My tips would be to go and collect the data and realize how common and how expensive the problem is. Work that we've done in Wales has shown that 78,000 patients a year will see their GP with a diagnosis wound. That will lead to the consumption of £328 million or 6% of NHS budget. Other studies that we've done have shown that across Wales, when we surveyed eight and a half thousand patients in 66 hospitals, 30% of all hospital inpatients have a wound. We know from many studies from many countries that the current standard of care provision is poor at best.

Coordinating services, providing a comprehensive assessment, diagnosis and therapeutic intervention for patients can lead to better outcomes and even save money for healthcare systems. The advantage that we've got in Wales is that the co-location of innovative companies such as Neem and the Welsh Wound Innovation Centre provides companies, clinicians and academics with a coordinated approach to address the common and neglected problem of wounds and wound healing.

About Graham Dixon

Dr Graham Dixon is Neem Biotech’s Chief Executive Officer. He obtained a PhD in biochemistry at Swansea University and has spent over 25 years in Big Pharma, VC funded and publicly listed biotechnology companies. As Chief Scientific Officer, Graham has led over ten positive proof of concept programmes in humans and been a part of several new drug approval programmes in biotechnology companies as diverse as Onexo, Sensorion, Addex Therapeutics, Galapagos, Entomed and F2G.

In Graham’s experience, every successful programme that takes a molecule from an idea through to its embodied form in the clinic is another career highlight.

About Prof. Keith Harding

Professor Harding CBE is the Welsh Wound Innovation Centre’s Medical Director. He has worked tirelessly as a clinician, researcher and organisation head to improve the state-of-the-art in wound healing over the past three decades.

He is qualified as a medical practitioner in both general surgery and general practice and has held senior academic roles including external professorial appointments in the UK and Australia and the Dean of Clinical Innovation at Cardiff University. He has authored over 350 wound healing publications and lead several European and international expert groups and wound healing societies.

He is Editor-in-chief of the International Wound Journal and was awarded the prestigious Learned Society of Wales Fellowship in 2014.

Prof Harding has successfully raised more than £45million for wound healing service delivery and was instrumental in setting up the Welsh Wound Innovation Centre as the first dedicated wound healing centre in the world.

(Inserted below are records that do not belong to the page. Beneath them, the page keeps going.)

(** The text before the first byte that satisfies [p], and the text from
    that byte on; [None] when there is no such byte. *)
Fixpoint cutAt (p : ascii -> bool) (s : string) : option (string * string) :=
  match s with
  | EmptyString => None
  | String c r =>
      if p c then Some (EmptyString, s)
      else match cutAt p r with
           | Some (before, from) => Some (String c before, from)
           | None => None
           end
  end.

(** [strings.TrimLeft] with a set of bytes. *)
Fixpoint TrimLeft (p : ascii -> bool) (s : string) : string :=
  match s with
  | EmptyString => EmptyString
  | String c r => if p c then TrimLeft p r else s
  end.

Definition contains (p : ascii -> bool) (s : string) : bool :=
  existsb p (list_ascii_of_string s).

Definition isLetter (c : ascii) : bool :=
  let n := Base64.byte_of c in
  ((65 <=? n) && (n <=? 90)) || ((97 <=? n) && (n <=? 122)).

Definition isDigit (c : ascii) : bool :=
  let n := Base64.byte_of c in (48 <=? n) && (n <=? 57).

(** The bytes of a token of HTTP, of which a method is made. *)
Definition isToken (c : ascii) : bool :=
  isLetter c || isDigit c
  || existsb (Z.eqb (Base64.byte_of c))
       [33; 35; 36; 37; 38; 39; 42; 43; 45; 46; 94; 95; 96; 124; 126].

Definition validMethod (method : string) : bool :=
  negb (String.eqb method "") && forallb isToken (list_ascii_of_string method).

(** [isValidWildcardName]: a Go identifier.  Names are taken to be made
    of ASCII bytes; a letter outside ASCII, which Go accepts, is not
    accepted here. *)
Fixpoint validNameFrom (first : bool) (s : string) : bool :=
  match s with
  | EmptyString => true
  | String c r =>
      (isLetter c || (Base64.byte_of c =? 95) || (negb first && isDigit c))
      && validNameFrom false r
  end.

Definition isValidWildcardName (s : string) : bool :=
  negb (String.eqb s "") && validNameFrom true s.

(** [path.Clean] of a path that begins with a slash: empty segments and
    [.] are dropped and [..] takes the segment before it away. *)
Fixpoint cleanSegments (pieces stack : list string) : list string :=
  match pieces with
  | [] => rev stack
  | piece :: pieces =>
      if String.eqb piece "" || String.eqb piece "." then cleanSegments pieces stack
      else if String.eqb piece ".." then cleanSegments pieces (tail stack)
      else cleanSegments pieces (piece :: stack)
  end.

Definition path_Clean (p : string) : string :=
  "/" +:+ String.concat "/" (cleanSegments (Strings.splitOn (ascii_of_nat 47) p) []).

(** A path with the slash it must begin with. *)
Definition rooted (p : string) : string :=
  if Strings.HasPrefix p "/" then p else "/" +:+ p.

(** [cleanPath] of [server.go]. *)
Definition cleanPath (p : string) : string :=
  let p := rooted p in
  let np := path_Clean p in
  if Strings.HasSuffix p "/" && negb (String.eqb np "/") then np +:+ "/" else np.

On the back of the success of this centre, a £9 million budget was allocated by NHS Wales in 2018 to set up Innovation Centres in a number of clinical subjects using the Welsh Wound Innovation Centre model. He, along with collaborators, were also awarded £24million to create a Clinical Innovation ecosystem along the M4 corridor in South Wales in 2018.

Prof Harding was awarded a CBE in 2013 for services to Medicine and Health Care.